EXERCISE DIRECTIONS:
Among the entries below, how many lines contain the string "union"? Only the number, please.

----

(* ===== verification/Primitives.v ===== *)
(** Built-in forms and the values of forms: [kernel/forms/src/forms_primitives.c],
    and the part of [forms.c] that keeps forms in a context.

    A context maps names to pointers to forms ([Contexts]), so the forms a root
    context creates live in a store, [world].  The functions of the built-in
    affects are given the object behind their captured context: the cell for the
    result, [None] when the context is null. *)

From stdpp Require Import gmap.
From S2P Require Import Prelude Lists Maps Contexts Lambdas Forms.
From Stdlib Require String.
Import Stdlib.Strings.String.StringSyntax.
#[local] Delimit Scope string_scope with str.

(** * Forms in contexts *)

(** A pointer as the value of a binding, and back. *)
Definition to_value (p : positive) : Contexts.value_t := Z.pos p.
Definition of_value (v : Contexts.value_t) : option positive :=
  match v with
  | Z.pos p => Some p
  | _ => None
  end.

Section registry.
Context `{Allocator}.

Definition ak_form_register (st : Contexts.store) (ctx : option positive) (name : option cstr)
    (form : option positive) : M (Z * Contexts.store) :=
  match ctx, name, form with
  | Some _, Some _, Some p => Contexts.ak_context_set st ctx name (to_value p)
  | _, _, _ => mret (-1, st)
  end.
(* ===== verification/Atoms.v ===== *)
(** Atoms, values bonded into a graph: [kernel/atoms/src/atom.c].

    Atoms and the links of their lists of neighbors are heap objects, as in the
    code: an atom has a pointer to its first link, a link one to the next.
    [graph_ok] relates the heap to the adjacency lists.  [ak_atom_bond] is a
    program of atomic operations, run alone in the sequential theorems and
    interleaved in the one on threads.  A [value] is the pattern of the 64 bits of
    a union, low bytes first; [float] and [double] are patterns as well. *)

From stdpp Require Import gmap relations.
From S2P Require Import Prelude.

Inductive ak_atom_type_e : Type :=
| AK24_ATOM_BYTE
| AK24_ATOM_U8
| AK24_ATOM_U16
| AK24_ATOM_U32
| AK24_ATOM_U64
| AK24_ATOM_I8
| AK24_ATOM_I16
| AK24_ATOM_I32
| AK24_ATOM_I64
| AK24_ATOM_F32
| AK24_ATOM_F64
| AK24_ATOM_CHAR
| AK24_ATOM_CLUSTER.

#[export] Instance atom_type_eq_dec : EqDecision ak_atom_type_e.
Proof. solve_decision. Defined.

Record ak_atom_neighbor_t := mk_neighbor {
  n_atom : positive;
  n_next : option positive;
}.

Record ak_atom_t := mk_atom {
  type : ak_atom_type_e;
  dimensionality : Z;
  neighbors : option positive;
  value : Z;
}.

Record ak_atom_cluster_t := mk_cluster {
  c_atoms : list (option positive);
  c_count : Z;
  c_capacity : Z;
}.

Record store := mk_store {
  atoms : gmap positive ak_atom_t;
  links : gmap positive ak_atom_neighbor_t;
  next_atom : positive;
  next_link : positive;
}.

Definition sizeof_ak_atom_t : Z := 32.
Definition sizeof_ak_atom_neighbor_t : Z := 16.
Definition sizeof_ak_atom_cluster_t : Z := 24.

Definition deref_atom (st : store) (a : positive) : outcome ak_atom_t :=
  match atoms st !! a with
  | Some x => Ret x
  | None => Undef
  end.

Definition deref_link (st : store) (n : positive) : outcome ak_atom_neighbor_t :=
  match links st !! n with
  | Some x => Ret x
  | None => Undef
  end.

(** [atomic_store_explicit(&atom->neighbors, head)] *)
Definition set_neighbors (st : store) (a : positive) (head : option positive) : outcome store :=
  x ← deref_atom st a;
  Ret (mk_store (<[a := mk_atom (type x) (dimensionality x) head (value x)]> (atoms st))
         (links st) (next_atom st) (next_link st)).

(** [atomic_store_explicit(&neighbor->next, next)] *)
Definition set_next (st : store) (n : positive) (next : option positive) : outcome store :=
  x ← deref_link st n;
  Ret (mk_store (atoms st) (<[n := mk_neighbor (n_atom x) next]> (links st))
         (next_atom st) (next_link st)).

(** * Values *)

(** The member of [w] bits of a union, and writing it. *)
Definition member (w v : Z) : Z := v mod 2 ^ w.
Definition with_member (w old x : Z) : Z := old - old mod 2 ^ w + x mod 2 ^ w.

(** [(double)x]: exact; a NaN is made quiet. *)
Definition double_of_float (x : Z) : Z :=
  sign_of 23 8 x * 2 ^ 63 +
  if exponent_of 23 8 x =? 255 then
    2047 * 2 ^ 52 + if fraction_of 23 x =? 0 then 0 else Z.lor (2 ^ 51) (fraction_of 23 x * 2 ^ 29)
  else
    let m := significand 23 8 x in
    if m =? 0 then 0 else
    let l := Z.log2 m in
    (Z.max (exponent_of 23 8 x) 1 - 150 + l - 52 + 1074) * 2 ^ 52 + m * 2 ^ (52 - l).

(** [(float)x], in the default rounding mode. *)
Definition float_of_double (x : Z) : Z :=
  sign_of 52 11 x * 2 ^ 31 +
  if exponent_of 52 11 x =? 2047 then
    255 * 2 ^ 23 + if fraction_of 52 x =? 0 then 0 else Z.lor (2 ^ 22) (fraction_of 52 x / 2 ^ 29)
  else
    let m := significand 52 11 x in
    if m =? 0 then 0 else
    let e := Z.max (exponent_of 52 11 x) 1 - 1075 in
    let q := Z.max (e + Z.log2 m + 1 - 24) (-149) in
    Z.min (255 * 2 ^ 23) ((q + 149) * 2 ^ 23 + round_half_even m (q - e)).

(** [atom->value.m = value.m] for the member [m] of a type.  That of [F64] is a
    [double] in the atom, and a [float] in [ak_atom_value_u]. *)
Definition store_value (t : ak_atom_type_e) (old v : Z) : Z :=
  match t with
  | AK24_ATOM_BYTE | AK24_ATOM_U8 | AK24_ATOM_I8 | AK24_ATOM_CHAR => with_member 8 old (member 8 v)
  | AK24_ATOM_U16 | AK24_ATOM_I16 => with_member 16 old (member 16 v)
  | AK24_ATOM_U32 | AK24_ATOM_I32 | AK24_ATOM_F32 => with_member 32 old (member 32 v)
  | AK24_ATOM_U64 | AK24_ATOM_I64 | AK24_ATOM_CLUSTER => with_member 64 old (member 64 v)
  | AK24_ATOM_F64 => with_member 64 old (double_of_float (member 32 v))
  end.

(** [result.m = atom->value.m] *)
Definition load_value (t : ak_atom_type_e) (result v : Z) : Z :=
  match t with
  | AK24_ATOM_BYTE | AK24_ATOM_U8 | AK24_ATOM_I8 | AK24_ATOM_CHAR => with_member 8 result (member 8 v)
  | AK24_ATOM_U16 | AK24_ATOM_I16 => with_member 16 result (member 16 v)
  | AK24_ATOM_U32 | AK24_ATOM_I32 | AK24_ATOM_F32 => with_member 32 result (member 32 v)
  | AK24_ATOM_U64 | AK24_ATOM_I64 | AK24_ATOM_CLUSTER => with_member 64 result (member 64 v)
  | AK24_ATOM_F64 => with_member 32 result (float_of_double (member 64 v))
  end.

(** The word of some bytes. *)
Fixpoint word (bs : list Z) : Z :=
  match bs with
  | [] => 0
  | b :: bs => b + 256 * word bs
  end.

Section atoms.
Context `{Allocator}.

(** The union starts at byte 24 of the block. *)
Definition ak_atom_new (st : store) (t : ak_atom_type_e) (v dim : Z)
    : M (option positive * store) :=
  block ← alloc_bytes sizeof_ak_atom_t;
  match block with
  | None => mret (None, st)
  | Some block =>
      let a := next_atom st in
      mret (Some a, mk_store
        (<[a := mk_atom t dim None (store_value t (word (drop 24 block)) v)]> (atoms st))
        (links st) (Pos.succ a) (next_link st))
  end.

(** [while (neighbor) { next = neighbor->next; AK24_FREE(neighbor); ... }] *)
Definition free_links (st : store) (head : option positive) : M store :=
  loopM (S (size (links st))) (λ '(neighbor, st),
    match neighbor with
    | None => mret (inr st)
    | Some n =>
        x ← lift (deref_link st n);
        _ ← free_obj;
        mret (inl (n_next x, mk_store (atoms st) (delete n (links st)) (next_atom st) (next_link st)))
    end) (head, st).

----

ANSWER AREA:
3